Oxytocin Rapidly Changes Astrocytic GFAP Plasticity by Differentially Modulating the Expressions of pERK 1/2 and Protein Kinase A

The importance of astrocytes to normal brain functions and neurological diseases has been extensively recognized; however, cellular mechanisms underlying functional and structural plasticity of astrocytes remain poorly understood. Oxytocin (OT) is a neuropeptide that can rapidly change astrocytic plasticity in association with lactation, as indicated in the expression of glial fibrillary acidic protein (GFAP) in the supraoptic nucleus (SON). Here, we used OT-evoked changes in GFAP expression in astrocytes of male rat SON as a model to explore the cellular mechanisms underlying GFAP plasticity. The results showed that OT significantly reduced the expression of GFAP filaments and proteins in SON astrocytes in brain slices. In lysates of the SON, OT receptors (OTRs) was co-immunoprecipitated with GFAP; vasopressin, a neuropeptide structurally similar to OT, did not significantly change GFAP protein level; OT-evoked depolarization of astrocyte membrane potential was sensitive to a selective OTR antagonist (OTRA) but not to tetanus toxin, a blocker of synaptic transmission. The effects of OT on GFAP expression and on astrocyte uptake of Bauer-Peptide, an astrocyte-specific dye, were mimicked by isoproterenol (β-adrenoceptor agonist), U0126 or PD98059, inhibitors of extracellular signal-regulated protein kinase (ERK) 1/2 kinase, and blocked by the OTRA or KT5720, a protein kinase A (PKA) inhibitor.
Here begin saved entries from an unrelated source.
(* ===== verification/ClientState.v ===== *)
(** * State of a client process
    ([src/src/nm.h], [src/src/client_mm.h], [src/src/client.h])

    The records of the network manager, the client's memory manager, the request
    context and the client, gathered in [Sys] with the fabric's [world] and the
    memory nodes reachable over UDP.  Pointers into the client's memory are
    addresses of [lmem], so that buffers that alias in the code alias here. *)

From Stdlib Require Import SpecFloat.
From S2P Require Import Prelude Mem KvUtils HashTable ServerMM Server Rdma.

(** [a[i]] of an array of [MAX_REP_NUM] entries. *)
Definition aget (l : list Z) (i : Z) : Z := l !!! Z.to_nat i.
(** The loop [for (i = 0; i < n; i++) a[i] = f(i)]. *)
Definition afill (n : Z) (f : Z → Z) (l : list Z) : list Z :=
  (f <$> zrange 0 n) ++ drop (Z.to_nat n) l.
Definition azero : list Z := replicate (Z.to_nat MAX_REP_NUM) 0.

(** ** Network manager *)

Module Nm.
Record t := mk {
  num_server_ : Z; server_id_ : Z;
  mr_info_list_ : list MrInfo;
  wrid_wc_map_ : gmap Z ibv_wc;
  rtt_ : Z }.
#[global] Instance eta_t : Eta t := λ s,
  mk (num_server_ s) (server_id_ s) (mr_info_list_ s) (wrid_wc_map_ s) (rtt_ s).
End Nm.

(** ** Memory manager of the client *)

Record SubblockInfo := mkSubblockInfo {
  sb_addr_list : list Z; sb_rkey_list : list Z; sb_server_id_list : list Z }.

Definition SubblockInfo_zero : SubblockInfo := mkSubblockInfo azero azero azero.

(** The fields of [ClientMMBlock] in use; [bmap] and the free-run indices are
    only touched by [update_mm_block_next]. *)
Record ClientMMBlock := mkClientMMBlock {
  mr_addr_list : list Z; mr_rkey_list : list Z; blk_server_id_list : list Z;
  bmap : list bool; num_allocated : Z;
  prev_free_subblock_idx : Z; next_free_subblock_idx : Z; next_free_subblock_cnt : Z }.

#[global] Instance eta_ClientMMBlock : Eta ClientMMBlock := λ b,
  mkClientMMBlock (mr_addr_list b) (mr_rkey_list b) (blk_server_id_list b) (bmap b)
    (num_allocated b) (prev_free_subblock_idx b) (next_free_subblock_idx b)
    (next_free_subblock_cnt b).

Definition ClientMMBlock_zero : ClientMMBlock :=
  mkClientMMBlock azero azero azero [] 0 0 0 0.

Definition TYPE_SUBTABLE : Z := 1.
Definition TYPE_KVBLOCK : Z := 2.

Record ClientMMAllocCtx := mkAllocCtx {
  ac_server_id_list : list Z; addr_list : list Z;
  prev_addr_list : list Z; next_addr_list : list Z;
  rkey_list : list Z; prev_rkey_list : list Z; next_rkey_list : list Z;
  ac_num_subblocks : Z; need_change_prev : bool }.

#[global] Instance eta_AllocCtx : Eta ClientMMAllocCtx := λ c,
  mkAllocCtx (ac_server_id_list c) (addr_list c) (prev_addr_list c) (next_addr_list c)
    (rkey_list c) (prev_rkey_list c) (next_rkey_list c) (ac_num_subblocks c)
    (need_change_prev c).

Definition AllocCtx_zero : ClientMMAllocCtx :=
  mkAllocCtx azero azero azero azero azero azero azero 0 false.

Record RecoverLogInfo := mkRecoverLogInfo {
  local_tail_addr : Z; rl_key_len : Z; rl_val_len : Z;
  rl_remote_addr : Z; rl_server_id : Z }.

Module Cmm.
Record t := mk {
  num_replication_ : Z; num_idx_rep_ : Z; num_memory_ : Z;
  mm_blocks_ : list ClientMMBlock; cur_mm_block_idx_ : Z;
  subblock_num_ : Z; last_allocated_ : Z; bmap_block_num_ : Z;
  pr_log_server_id_ : Z; pr_log_head_ : Z;
  client_meta_addr_ : Z; client_gc_addr_ : Z;
  server_limit_addr_ : Z; server_kv_area_off_ : Z; server_kv_area_addr_ : Z;
  server_num_blocks_ : Z;
  recover_buf_ : Z; tmp_buf_ : Z; log_tail_st_ptr_ : Z;
  recover_log_info_list_ : list RecoverLogInfo;
  recover_addr_is_allocated_map_ : gmap Z bool;
  subblock_free_queue_ : list SubblockInfo;
  last_allocated_info_ : SubblockInfo;
  mm_block_sz_ : Z; subblock_sz_ : Z;
  alloc_block_map_ : gmap Z (list Z); total_block_map_ : gmap Z (list Z);
  free_faa_map_ : gmap string Z }.
#[global] Instance eta_t : Eta t := λ s,
  mk (num_replication_ s) (num_idx_rep_ s) (num_memory_ s) (mm_blocks_ s)
    (cur_mm_block_idx_ s) (subblock_num_ s) (last_allocated_ s) (bmap_block_num_ s)
    (pr_log_server_id_ s) (pr_log_head_ s) (client_meta_addr_ s) (client_gc_addr_ s)
    (server_limit_addr_ s) (server_kv_area_off_ s) (server_kv_area_addr_ s)
    (server_num_blocks_ s) (recover_buf_ s) (tmp_buf_ s) (log_tail_st_ptr_ s)
    (recover_log_info_list_ s) (recover_addr_is_allocated_map_ s)
    (subblock_free_queue_ s) (last_allocated_info_ s) (mm_block_sz_ s) (subblock_sz_ s)
    (alloc_block_map_ s) (total_block_map_ s) (free_faa_map_ s).
Definition blank : t :=
  mk 0 0 0 [] 0 0 0 0 0 0 0 0 0 0 0 0 0 0 0 [] ∅ [] SubblockInfo_zero 0 0 ∅ ∅ ∅.
End Cmm.

(** ** Requests *)

Inductive KVRequestType :=
  | KV_REQ_SEARCH | KV_REQ_INSERT | KV_REQ_UPDATE | KV_REQ_DELETE
  | KV_REQ_RECOVER_COMMITTED | KV_REQ_RECOVER_UNCOMMITTED.
#[export] Instance KVRequestType_eq : EqDecision KVRequestType.
Proof. solve_decision. Defined.

Inductive KVConsensusState :=
  | KV_CONSENSUS_WIN_ALL | KV_CONSENSUS_WIN_MAJOR | KV_CONSENSUS_WIN_LITTLE
  | KV_CONSENSUS_FAIL | KV_CONSENSUS_FINISH | KV_CONSENSUS_NON.
#[export] Instance KVConsensusState_eq : EqDecision KVConsensusState.
Proof. solve_decision. Defined.

Inductive KVOpsCrashPoint :=
  | KV_CRASH_UNCOMMITTED_BK_CONSENSUS_0 | KV_CRASH_UNCOMMITTED_BK_CONSENSUS_1
  | KV_CRASH_COMMITTED_PR_CAS | KV_CRASH_COMMITTED_ALL_FINISH.
#[export] Instance KVOpsCrashPoint_eq : EqDecision KVOpsCrashPoint.
Proof. solve_decision. Defined.

(** [enum KVOpsRetCode] *)
Definition KV_OPS_SUCCESS : Z := 0.
Definition KV_OPS_FAIL_RETURN : Z := 1.
Definition KV_OPS_FAIL_REDO : Z := 2.

Definition KVTableAddrInfo_zero : KVTableAddrInfo :=
  mkKVTableAddrInfo azero azero azero azero azero 0 0 0 0.

Record KVReqCtx := mkCtx {
  coro_id : Z; req_type : KVRequestType; kv_info : KVInfo;
  local_bucket_addr : Z; local_cache_addr : Z; local_kv_addr : Z;
  local_cas_target_value_addr : Z; local_cas_return_value_addr : Z;
  op_laddr : Z; ctx_lkey : Z; use_cache : bool;
  bucket_arr : list Z; f_com_bucket : Z; s_com_bucket : Z; slot_arr : list Z;
  hash_info : KVHashInfo; tbl_addr_info : KVTableAddrInfo;
  kv_read_addr_list : list KVRWAddr; kv_idx_list : list (Z * Z);
  mm_alloc_ctx : ClientMMAllocCtx; consensus_state : KVConsensusState;
  kv_modify_pr_cas_list : list KVCASAddr;
  kv_modify_bk_0_cas_list : list KVCASAddr; kv_modify_bk_1_cas_list : list KVCASAddr;
  bucket_idx : Z; slot_idx : Z;
  kv_invalid_addr : KVRWAddr;
  log_commit_addr_list : list KVRWAddr; write_unused_addr_list : list KVRWAddr;
  recover_match_idx_list : list (Z * Z);
  healthy_idx_server_id_list : list Z;
  is_finished : bool; is_cache_hit : bool; is_local_cache_hit : bool;
  committed_need_cas_pr : bool; has_modified_bk_idx : bool;
  failed_pr_index : bool; failed_pr_addr : bool;
  ret_val : Z;                 (** the [union] of [value_addr] and [ret_code] *)
  should_stop : option bool;   (** the flag pointed to; [None] for a null pointer *)
  key_str : string;
  cache_entry : option string  (** the entry pointed to, by its key *) }.

#[global] Instance eta_KVReqCtx : Eta KVReqCtx := λ c,
  mkCtx (coro_id c) (req_type c) (kv_info c) (local_bucket_addr c) (local_cache_addr c)
    (local_kv_addr c) (local_cas_target_value_addr c) (local_cas_return_value_addr c)
    (op_laddr c) (ctx_lkey c) (use_cache c) (bucket_arr c) (f_com_bucket c)
    (s_com_bucket c) (slot_arr c) (hash_info c) (tbl_addr_info c) (kv_read_addr_list c)
    (kv_idx_list c) (mm_alloc_ctx c) (consensus_state c) (kv_modify_pr_cas_list c)
    (kv_modify_bk_0_cas_list c) (kv_modify_bk_1_cas_list c) (bucket_idx c) (slot_idx c)
    (kv_invalid_addr c) (log_commit_addr_list c) (write_unused_addr_list c)
    (recover_match_idx_list c) (healthy_idx_server_id_list c) (is_finished c)
    (is_cache_hit c) (is_local_cache_hit c) (committed_need_cas_pr c)
    (has_modified_bk_idx c) (failed_pr_index c) (failed_pr_addr c) (ret_val c)
    (should_stop c) (key_str c) (cache_entry c).

Definition KVRWAddr_zero : KVRWAddr := mkKVRWAddr 0 0 0 0 0 0.
Definition KVCASAddr_zero : KVCASAddr := mkKVCASAddr 0 0 0 0 0 0 0.

(** [memset(&ctx, 0, sizeof(KVReqCtx))] *)
Definition KVReqCtx_zero : KVReqCtx :=
  mkCtx 0 KV_REQ_SEARCH (mkKVInfo 0 0 0 0) 0 0 0 0 0 0 0 false [] 0 0 []
    (mkKVHashInfo 0 0 0 0) KVTableAddrInfo_zero [] [] AllocCtx_zero KV_CONSENSUS_WIN_ALL
    [] [] [] 0 0 KVRWAddr_zero [] [] [] [] false false false false false false false
    0 None "" None.

(** ** Client *)

Record ClientMetaAddrInfo := mkMetaAddrInfo {
  meta_info_type : Z; ma_server_id_list : list Z; ma_addr_list : list Z }.

Module Cl.
Record t := mk {
  my_server_id_ : Z; num_replication_ : Z; num_memory_ : Z; num_idx_rep_ : Z;
  pr_log_server_id_ : Z; pr_log_head_ : Z; pr_log_tail_ : Z;
  remote_global_meta_addr_ : Z; remote_meta_addr_ : Z; remote_gc_addr_ : Z;
  remote_root_addr_ : Z;
  server_st_addr_ : Z; server_data_len_ : Z;
  miss_rate_threash_ : spec_float;
  race_root_ : Z; race_root_lkey : Z;
  local_buf_ : Z; local_buf_lkey : Z; input_buf_ : Z; input_buf_lkey : Z;
  addr_cache_ : gmap string LocalCacheEntry;
  server_mr_info_map_ : gmap Z MrInfo;
  server_crash_map_ : gmap Z bool;
  meta_addr_info_ : list ClientMetaAddrInfo }.
#[global] Instance eta_t : Eta t := λ s,
  mk (my_server_id_ s) (num_replication_ s) (num_memory_ s) (num_idx_rep_ s)
    (pr_log_server_id_ s) (pr_log_head_ s) (pr_log_tail_ s) (remote_global_meta_addr_ s)
    (remote_meta_addr_ s) (remote_gc_addr_ s) (remote_root_addr_ s) (server_st_addr_ s)
    (server_data_len_ s) (miss_rate_threash_ s) (race_root_ s) (race_root_lkey s)
    (local_buf_ s) (local_buf_lkey s) (input_buf_ s) (input_buf_lkey s) (addr_cache_ s)
    (server_mr_info_map_ s) (server_crash_map_ s) (meta_addr_info_ s).
End Cl.

(** ** The whole process *)

Record Sys := mkSys {
  wld : world;
  nm : Nm.t;
  mm : Cmm.t;
  cl : Cl.t;
  ctx : KVReqCtx;
  servers : gmap Z Srv.t;
  udp_inbox : list KVMsg       (** datagrams received and not yet read *) }.

#[global] Instance eta_Sys : Eta Sys := λ s,
  mkSys (wld s) (nm s) (mm s) (cl s) (ctx s) (servers s) (udp_inbox s).

Definition set_ctx (f : KVReqCtx → KVReqCtx) : M Sys unit := modify (λ s, s <| ctx ::= f |>).
Definition get_ctx : M Sys KVReqCtx := gets ctx.
Definition set_mm (f : Cmm.t → Cmm.t) : M Sys unit := modify (λ s, s <| mm ::= f |>).
Definition set_nm (f : Nm.t → Nm.t) : M Sys unit := modify (λ s, s <| nm ::= f |>).
Definition set_cl (f : Cl.t → Cl.t) : M Sys unit := modify (λ s, s <| cl ::= f |>).
Definition set_lmem (f : mem → mem) : M Sys unit :=
  modify (λ s, s <| wld ::= λ w, w <| lmem ::= f |> |>).
Definition get_lmem : M Sys mem := gets (λ s, lmem (wld s)).

(** Reads and writes of the client's own memory. *)
Definition rd8 (a : Z) : M Sys Z := m ← get_lmem; mret (load8 m a).
Definition rd16 (a : Z) : M Sys Z := m ← get_lmem; mret (load16 m a).
Definition rd32 (a : Z) : M Sys Z := m ← get_lmem; mret (load32 m a).
Definition rd64 (a : Z) : M Sys Z := m ← get_lmem; mret (load64 m a).
Definition wr8 (a v : Z) : M Sys unit := set_lmem (λ m, store8 m a v).
Definition wr64 (a v : Z) : M Sys unit := set_lmem (λ m, store64 m a v).
Definition wr_bytes (a : Z) (bs : list Z) : M Sys unit := set_lmem (λ m, store_bytes m a bs).

(** A client of a two-node system, idle, with empty memories. *)
Definition blank_client : Cl.t :=
  Cl.mk 2 1 2 1 0 0 0 0 0 0 0 0 0 (S754_zero false) 0 0 0 0 0 0 ∅ ∅ ∅ [].
Definition blank_sys : Sys :=
  mkSys (mkWorld mem_zero (λ _, mem_zero) []) (Nm.mk 2 2 [] ∅ 0) Cmm.blank blank_client
        KVReqCtx_zero ∅ [].

(** ** Frames

    [keeps f c]: the computation [c] does not change the part [f] of the state.
    The lemmas are hints of the database [frame], with which [auto] proves the
    frame of an operation from its text. *)
Definition keeps {A B} (f : Sys → B) (c : M Sys A) : Prop :=
  ∀ s, match c s with Done _ s' => f s' = f s | Stopped _ _ => True end.

Create HintDb frame discriminated.

Lemma keeps_done {A B} (f : Sys → B) (c : M Sys A) s a s' :
  keeps f c → c s = Done a s' → f s' = f s.
Proof. intros H E. specialize (H s). by rewrite E in H. Qed.

Lemma keeps_bind {A B C} (f : Sys → C) (c : M Sys A) (k : A → M Sys B) :
  keeps f c → (∀ a, keeps f (k a)) → keeps f (c ≫= k).
Proof.
  intros Hc Hk s. unM. specialize (Hc s). destruct (c s) as [a s'|]; [|done].
  specialize (Hk a s'). destruct (k a s'); congruence.
Qed.

Lemma keeps_const {A B} (f : Sys → B) (c : M Sys A) :
  (∀ s, match c s with Done _ s' => s' = s | Stopped _ _ => True end) → keeps f c.
Proof. intros H s. specialize (H s). destruct (c s); congruence. Qed.

Lemma keeps_ret {A B} (f : Sys → B) (a : A) : keeps f (mret a : M Sys A).
Proof. by apply keeps_const. Qed.
Lemma keeps_skip {B} (f : Sys → B) : keeps f skip.
Proof. by apply keeps_const. Qed.
Lemma keeps_get {B} (f : Sys → B) : keeps f get.
Proof. by apply keeps_const. Qed.
Lemma keeps_gets {A B} (f : Sys → B) (g : Sys → A) : keeps f (gets g).
Proof. by apply keeps_const. Qed.
Lemma keeps_stopm {A B} (f : Sys → B) e : keeps f (stopm e : M Sys A).
Proof. by apply keeps_const. Qed.
Lemma keeps_assertm {B} (f : Sys → B) b : keeps f (assertm b).
Proof. apply keeps_const. intros s. unM. by destruct b. Qed.
Lemma keeps_of_option {A B} (f : Sys → B) (o : option A) : keeps f (of_option o).
Proof. apply keeps_const. intros s. unM. by destruct o. Qed.
Lemma keeps_modify {B} (f : Sys → B) g : (∀ s, f (g s) = f s) → keeps f (modify g).
Proof. intros H s. apply H. Qed.
Lemma keeps_if {A B} (f : Sys → B) (b : bool) (c1 c2 : M Sys A) :
  keeps f c1 → keeps f c2 → keeps f (if b then c1 else c2).
Proof. by destruct b. Qed.
Lemma keeps_whenm {B} (f : Sys → B) (b : bool) c : keeps f c → keeps f (whenm b c).
Proof. intros. apply keeps_if; [done|apply keeps_skip]. Qed.
Lemma keeps_forM {A B} (f : Sys → B) (l : list A) body :
  (∀ x, keeps f (body x)) → keeps f (forM l body).
Proof.
  intros H. induction l; cbn [forM]; [apply keeps_skip|]. by apply keeps_bind.
Qed.

#[export] Hint Resolve keeps_bind keeps_ret keeps_skip keeps_get keeps_gets keeps_stopm
  keeps_assertm keeps_of_option keeps_if keeps_whenm keeps_forM : frame.
#[export] Hint Extern 4 (keeps _ (modify _)) => apply keeps_modify; intros []; reflexivity : frame.
#[export] Hint Extern 4 (keeps _ (set_mm _)) => apply keeps_modify; intros []; reflexivity : frame.
#[export] Hint Extern 4 (keeps _ (set_nm _)) => apply keeps_modify; intros []; reflexivity : frame.
#[export] Hint Extern 4 (keeps _ (set_cl _)) => apply keeps_modify; intros []; reflexivity : frame.
#[export] Hint Extern 4 (keeps _ (set_ctx _)) => apply keeps_modify; intros []; reflexivity : frame.
#[export] Hint Extern 4 (keeps _ (set_lmem _)) => apply keeps_modify; intros []; reflexivity : frame.
#[export] Hint Extern 3 (keeps _ (match ?x with _ => _ end)) => destruct x : frame.

(** Solves a frame goal by following the text of the operation. *)
Ltac solve_keeps := repeat first
  [ solve [auto 2 with frame nocore]
  | apply keeps_bind; [|intros ?]
  | apply keeps_if | apply keeps_whenm | apply keeps_forM; intros ?
  | match goal with |- keeps _ (match ?x with _ => _ end) => destruct x end ].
Finally, suckling increased astrocytic expression of the catalytic subunit of PKA (cPKA) at astrocytic processes while increasing the molecular associations of GFAP with cPKA and pERK 1/2. Upon the occurrence of the milk-ejection reflex, spatial co-localization of the cPKA with GFAP filaments further increased, which was accompanied with increased molecular association of GFAP with pERK 1/2 but not with cPKA. Thus, OT-elicited GFAP plasticity is achieved by sequential activation of ERK 1/2 and PKA via OTR signaling pathway in an antagonistic but coordinated manner.